Neil Donahue, director of CMU's Center for Atmospheric Particle Studies, said the works of "Dr. Pope have been enormously important. It is always great to see someone of that stature talking here.

"He graciously alluded in his talk to the work by Lester Lave, and it was poignant to see that," he said. "Lester's work I wouldn't say was ignored, but once people figured out that fine particles actually were killing people, they sat up and took notice. Lester's association between air pollution and health outcomes is quite clear." Lave died May 11, 2011.

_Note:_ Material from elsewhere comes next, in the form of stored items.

Definition cancelJob (scope : EvidenceScope) (jobId principalId cancellationId : string)
    (reason : PolicyCancellationReason) (now : PolicyEvaluationTime) : R PolicyEvaluationJobSnapshot :=
  mutate scope jobId
    (fun snapshot now _ => cancelPolicyEvaluationJob snapshot {|
       pcancel_jobId := jobId;
       pcancel_cancellationId :=
         default cancellationId (pcancel_cancellationId <$> graph_cancellation snapshot);
       pcancel_scope := scope;
       pcancel_requestedAt := now;
       pcancel_requestedByPrincipalId := principalId;
       pcancel_reason := reason |})
    (fun next =>
       match graph_cancellation next with
       | Some intent => Ok (op_cancel intent)
       | None => Throw ZodError
       end) now.

(** The two readings of the clock: for the fence and for the mutation. *)
Definition reserveWork (scope : EvidenceScope) (fence : PolicyEvaluationWorkerMutationFence)
    (reservationId : string) (delta : PolicyEvaluationUsage) (checked now : PolicyEvaluationTime) :
    R (bool * PolicyEvaluationJobSnapshot * option PolicyEvaluationJobHistoryEntry) :=
  reservationId ← lift (parse OpaqueIdSchema reservationId);
  '(_, _, snapshot) ← reads (read scope (pfence_jobId fence));
  checked ← lift (parse PolicyEvaluationTimeSchema checked);
  epoch ← reads (fun st => Ok (memory_recoveryEpoch st));
  lift (requirePolicyEvaluationLiveFence snapshot checked epoch fence) ;;
  delta ← lift (parse PolicyEvaluationUsageSchema delta);
  reserved ← lift (reservationKey scope (pfence_jobId fence) reservationId);
  previous ← reads (fun st => Ok (memory_reservations st !! reserved));
  match previous with
  | Some previous =>
      match history_operation (entry_definition previous) with
      | op_reserve fence' _ delta' =>
          rejects ((fence' !== fence) || (delta' !== delta)) PolicyEvaluationRequestConflictError ;;
          mret (false, snapshot, Some previous)
      | _ => refuse PolicyEvaluationRequestConflictError
      end
  | None =>
      result ← mutate scope (pfence_jobId fence)
        (fun current now epoch => reservePolicyEvaluationUsage current now epoch fence delta)
        (fun _ => Ok (op_reserve fence reservationId delta)) now;
      '(_, stored, _) ← reads (read scope (pfence_jobId fence));
      let reservation :=
        match history_operation (entry_definition (stored_latest stored)) with
        | op_reserve _ _ _ => Some (stored_latest stored)
        | _ => None
        end in
      mret (present reservation, result, reservation)
  end.

(** Some retained entry reserved this allowance. *)
Definition allowance_used (stored : StoredPolicyJob) (allowanceId : string) : bool :=
  existsb (fun page => existsb (fun entry =>
    match history_operation (entry_definition entry) with
    | op_reserve_acquisition _ used => used === allowanceId
    | _ => false
    end) (snd page)) (map_to_list (stored_pages stored)).

Definition reserveAcquisition (scope : EvidenceScope) (fence : PolicyEvaluationWorkerMutationFence)
    (allowanceId : string) (checked now : PolicyEvaluationTime) :
    R (bool * PolicyEvaluationJobSnapshot * option PolicyEvaluationAcquisitionAllowance) :=
  allowanceId ← lift (parse OpaqueIdSchema allowanceId);
  '(_, stored, snapshot) ← reads (read scope (pfence_jobId fence));
  epoch ← reads (fun st => Ok (memory_recoveryEpoch st));
  lift (requirePolicyEvaluationLiveFence snapshot checked epoch fence) ;;
  match outstanding_allowance snapshot with
  | Some allowance =>
      rejects (allowance_allowanceId allowance !== allowanceId) PolicyEvaluationRequestConflictError ;;
      mret (false, snapshot, Some allowance)
  | None =>
      rejects (allowance_used stored allowanceId) PolicyEvaluationRequestConflictError ;;
      next ← mutate scope (pfence_jobId fence)
        (fun current now epoch => reservePolicyEvaluationAcquisition current now epoch fence allowanceId)
        (fun _ => Ok (op_reserve_acquisition fence allowanceId)) now;
      mret (present (outstanding_allowance next), next, outstanding_allowance next)
  end.
End repository.
(** ** Calls *)

(** One call, with the instants its readings of the clock return. *)
Inductive RepositoryCall : Type :=
| CreateCall (request : PolicyEvaluationRequest) (jobId : string) (now : PolicyEvaluationTime)
| ClaimCall (scope : EvidenceScope) (jobId workerId attemptId leaseId : string) (now : PolicyEvaluationTime)
| HeartbeatCall (scope : EvidenceScope) (fence : PolicyEvaluationWorkerMutationFence)
    (now : PolicyEvaluationTime)
| ReserveUsageCall (scope : EvidenceScope) (fence : PolicyEvaluationWorkerMutationFence)
    (delta : PolicyEvaluationUsage) (reservationId : string) (now : PolicyEvaluationTime)
| InterruptCall (scope : EvidenceScope) (fence : PolicyEvaluationWorkerMutationFence)
    (reason : PolicyEvaluationRetryableError) (now : PolicyEvaluationTime)
| ReclaimCall (scope : EvidenceScope) (jobId : string) (now : PolicyEvaluationTime)
| SettleCall (scope : EvidenceScope) (fence : PolicyEvaluationWorkerMutationFence) (allowanceId : string)
    (usage : option PolicyEvaluationAcquisitionUsage) (now : PolicyEvaluationTime)
| CancelCall (scope : EvidenceScope) (jobId principalId cancellationId : string)
    (reason : PolicyCancellationReason) (now : PolicyEvaluationTime)
| ReserveWorkCall (scope : EvidenceScope) (fence : PolicyEvaluationWorkerMutationFence)
    (reservationId : string) (delta : PolicyEvaluationUsage) (checked now : PolicyEvaluationTime)
| ReserveAcquisitionCall (scope : EvidenceScope) (fence : PolicyEvaluationWorkerMutationFence)
    (allowanceId : string) (checked now : PolicyEvaluationTime).
(** Arguments the transitions have parsed. *)
Lemma operation_ran graph now epoch operation next :
  good_graph graph -> identified operation = true -> run_operation graph now epoch operation = Ok next ->
  OperationSchema operation = true /\ about_job graph operation.
Proof.
  intros [Hg%graph_valid_iff _] Hid E. unfold OperationSchema, about_job.
  assert (Hf : optional PolicyEvaluationWorkerMutationFenceSchema (operation_fence operation) = true /\
    optional (fun fence => pfence_jobId fence === pjob_jobId (graph_job graph)) (operation_fence operation) = true).
  { destruct (worker_fence operation) as [fence|] eqn:Ew.
    - destruct (worker_accepted _ _ _ _ _ _ E Ew) as [lease []]. subst fence.
      destruct (live_fence_valid _ _ Hg ac_lease) as [Hs Hj].
      assert (operation_fence operation = Some (please_mutationFence lease)) as -> by (by destruct operation).
      cbn. by rewrite Hs, Hj, bool_decide_eq_true_2.
    - destruct operation; try done. cbn [run_operation] in E.
      apply bind_Ok in E as (g & Hc & E). apply bind_Ok in E as ([] & Hl%reject_when_Ok & [= ->]).
      apply negb_false_iff, bool_decide_eq_true in Hl.
      destruct (pjob_currentLease (graph_job next)) as [lease|] eqn:El; [|done]. injection Hl as <-.
      destruct (claim_fence_valid _ _ _ _ _ _ _ _ Hc El) as [Hs Hj]. cbn.
      by rewrite Hs, Hj, bool_decide_eq_true_2. }
  destruct Hf as [Hs Hj]. rewrite Hs, Hj. cbn [andb].
  destruct operation; try done; cbn [identified run_operation] in *.
  - unfold reservePolicyEvaluationUsage, refuse_when in E. rewrite Hid. inv_res. done.
  - unfold reservePolicyEvaluationAcquisition, refuse_when in E. inv_res. done.
  - unfold settlePolicyEvaluationAcquisition, refuse_when in E. inv_res.
    destruct (outstanding_allowance _); [|done]. inv_res. destruct usage; cbn; [|by rewrite andb_true_r].
    inv_res. rewrite andb_true_iff. done.
  - unfold cancelPolicyEvaluationJob, refuse_when in E. apply bind_Ok in E as (g & [_ ->]%parse_Ok & E).
    apply bind_Ok in E as (i & [Hi ->]%parse_Ok & E). apply bind_Ok in E as ([] & Hr%reject_when_Ok & _).
    split; [done|]. split; [done|]. apply orb_false_iff in Hr as [Hr1 Hr2].
    rewrite negb_false_iff in Hr1, Hr2. by apply bool_decide_eq_true in Hr1; apply sameScope_spec in Hr2.
Qed.

Section commit.
Context `{PolicyDigests}.
Implicit Types (key : JobKey) (st : PolicyJobMemory).

(** Digests are SHA-256 in hexadecimal. *)
Record digests_sound : Prop := {
  ds_graph : forall graph, Sha256Schema (digestGraph graph) = true;
  ds_entry : forall definition, Sha256Schema (digestEntry definition) = true;
}.

(** The entry that would record [next] after [stored] is too large to retain. *)
Definition over_ceiling (stored : StoredPolicyJob) (next : PolicyEvaluationJobSnapshot) : Prop :=
  exists entry operation,
    createPolicyEvaluationJobHistoryEntry (Some (stored_snapshot stored)) (Some (stored_latest stored))
      next operation = Throw PolicyEvaluationJobHistoryError /\
    PolicyEvaluationJobHistoryEntrySchema entry = true /\
    history_operation (entry_definition entry) = operation /\
    history_sequence (entry_definition entry) + 1 = pjob_stateVersion (graph_job next) /\
    digestPolicyEvaluationJobGraph next = Ok (history_graphSha256 (entry_definition entry)) /\
    MAX_POLICY_EVALUATION_JOB_HISTORY_ENTRY_BYTES < entryBytes entry.

Lemma admitted_later graph graph' scope id :
  admitted graph scope id -> graph_later graph graph' ->
  PolicyEvaluationJobSnapshotSchema graph' = true -> admitted graph' scope id.
Proof.
  intros [] Hl Hs. destruct (gl_identity _ _ Hl) as (Ej & Er & Ed & Es & _).
  constructor; try done; rewrite ?(gl_request _ _ Hl), ?Ej, ?Er, ?Ed, ?Es; done.
Qed.

Lemma job_parts graph :
  PolicyEvaluationJobSnapshotSchema graph = true ->
  OpaqueIdSchema (pjob_jobId (graph_job graph)) = true /\
  Sha256Schema (pjob_definitionSha256 (graph_job graph)) = true /\
  EvidenceScopeSchema (pjob_scope (graph_job graph)) = true /\
  PolicyEvaluationTimeSchema (pjob_updatedAt (graph_job graph)) = true /\
  1 <= pjob_stateVersion (graph_job graph).
Proof.
  intros Hg%graph_valid_iff. destruct (gv_job _ Hg). unfold identity_ok in jv_identity.
  rewrite !andb_true_iff in jv_identity. split_and!; tauto || lia.
Qed.
(* ===== verification/PolicyUseCaseProofs.v ===== *)
(** * Policy job use cases: proofs

    Against any repository: what a use case returns was authorized, is a valid
    graph of the job it asked for, and is bound to the caller.  Against the
    in-memory repository: none of these checks ever fails, so that a use case is
    its authorization followed by the method of the repository. *)

From stdpp Require Import relations gmap.
From S2P Require Import Prelude Errors Primitives Identity PolicyTime PolicyEvaluationJob.
From S2P Require Import PolicyJobSnapshot PolicyJobInvariant PolicyScheduler.
From S2P Require Import PolicySchedulerProofs PolicySchedulerContract PolicyJobHistory.
From S2P Require Import PolicySchedulerSystem PolicyHistoryProofs MemoryPolicyJobRepository.
From S2P Require Import PolicyRepositoryProofs PolicyRepositorySystem PolicyRepositoryHistory.
From S2P Require Import PolicyRepositoryCommit PolicyJobUseCases.
#[local] Open Scope Z_scope.

Lemma call_bind_Ok {State A B} (m : Call State A) (f : A -> Call State B) st b st' :
  (m ≫= f) st = (Ok b, st') <-> exists a st1, m st = (Ok a, st1) /\ f a st1 = (Ok b, st').
Proof.
  unfold mbind, Call_bind. destruct (m st) as [[a|e] st1]; split.
  - intros E. by exists a, st1.
  - by intros (? & ? & [= <- <-] & E).
  - done.
  - by intros (? & ? & [=] & _).
Qed.

Lemma checked_Ok {State A} (r : res A) (st : State) a st' : checked r st = (Ok a, st') <-> r = Ok a /\ st' = st.
Proof. unfold checked. split; [by intros [= -> ->]|by intros [-> ->]]. Qed.

Section soundness.
Context (TimestampSchema : string -> bool) `{PolicyDigests} {State : Type}.

(** ** Authorization *)

(** A route whose principal may use [capability] in the environment it names. *)
Record granted (route : JobRoute) (capability : Capability) (scope : EvidenceScope) : Prop := {
  gr_capability : capability ∈ capabilities (jobRoute_principal route);
  gr_access : grants (resourceScope (jobRoute_principal route)) (jobRoute_projectId route)
    (jobRoute_environmentId route);
  gr_scope : scope = route_scope route (jobRoute_principal route);
}.

(** Only a service token may do a worker's job. *)
Record worker_granted (route : JobRoute) (scope : EvidenceScope) : Prop := {
  wg_granted : granted route policy_evaluation_execute scope;
  wg_service : principalType (jobRoute_principal route) = service;
  wg_token : authentication_method (authentication (jobRoute_principal route)) = service_token;
}.

Lemma principal_scope principal :
  PrincipalContextSchema TimestampSchema principal = true -> ResourceScopeSchema (resourceScope principal) = true.
Proof. unfold PrincipalContextSchema. rewrite !andb_true_iff. tauto. Qed.

Lemma capability_Ok principal capability u :
  requireCapability principal capability = Ok u -> capability ∈ capabilities principal.
Proof. by intros Hc%reject_when_Ok%negb_false_iff%includes_true. Qed.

In 2010, Mr. Pope reviewed the numbers the Pittsburgh Post-Gazette calculated on age-adjusted mortality rates for heart and respiratory disease and lung cancer to determine the potential impact of air pollution on the 3 million people, from 2000 through 2008, in 14 counties of southwestern Pennsylvania. Mr. Pope's calculation of 14,250 people closely matched the Post-Gazette's total in its 2010 Mapping Mortality series of 14,636 deaths, although the Post-Gazette further reduced that number to about 12,000 due to elevated smoking in the region among women.

The first Pope study calculated death rates and hospitalizations when a steel mill in a Utah valley was operating, and then when it was shut down from 1986 to 1987. Other historic pollution events occurred in 1952 in London, causing as many as 12,000 excess deaths, and in 1948 in Donora, with 22 deaths caused by toxic smog from zinc and steel mills, leading to federal action to control pollution.

Mr. Pope, who has participated in 150 studies, said the World Health Organization's Global Burden of Disease report lists smoking, indoor pollution from fuel burning and air pollution as three of the top 10 leading risk factors for disease worldwide.

While it costs the EPA $7 billion a year to regulate air pollution, the benefits range from $19 billion to $167 billion, which he said is an "abnormally large benefit due to reduced mortality." Pollution controls, he said, save tens of thousands of lives a year.

"The bigger the decline in air pollution, the greater the increase in life expectancy," he said. "There is no question that the efforts we've made, including the efforts of the EPA, have contributed to the success we've had in reducing air pollution."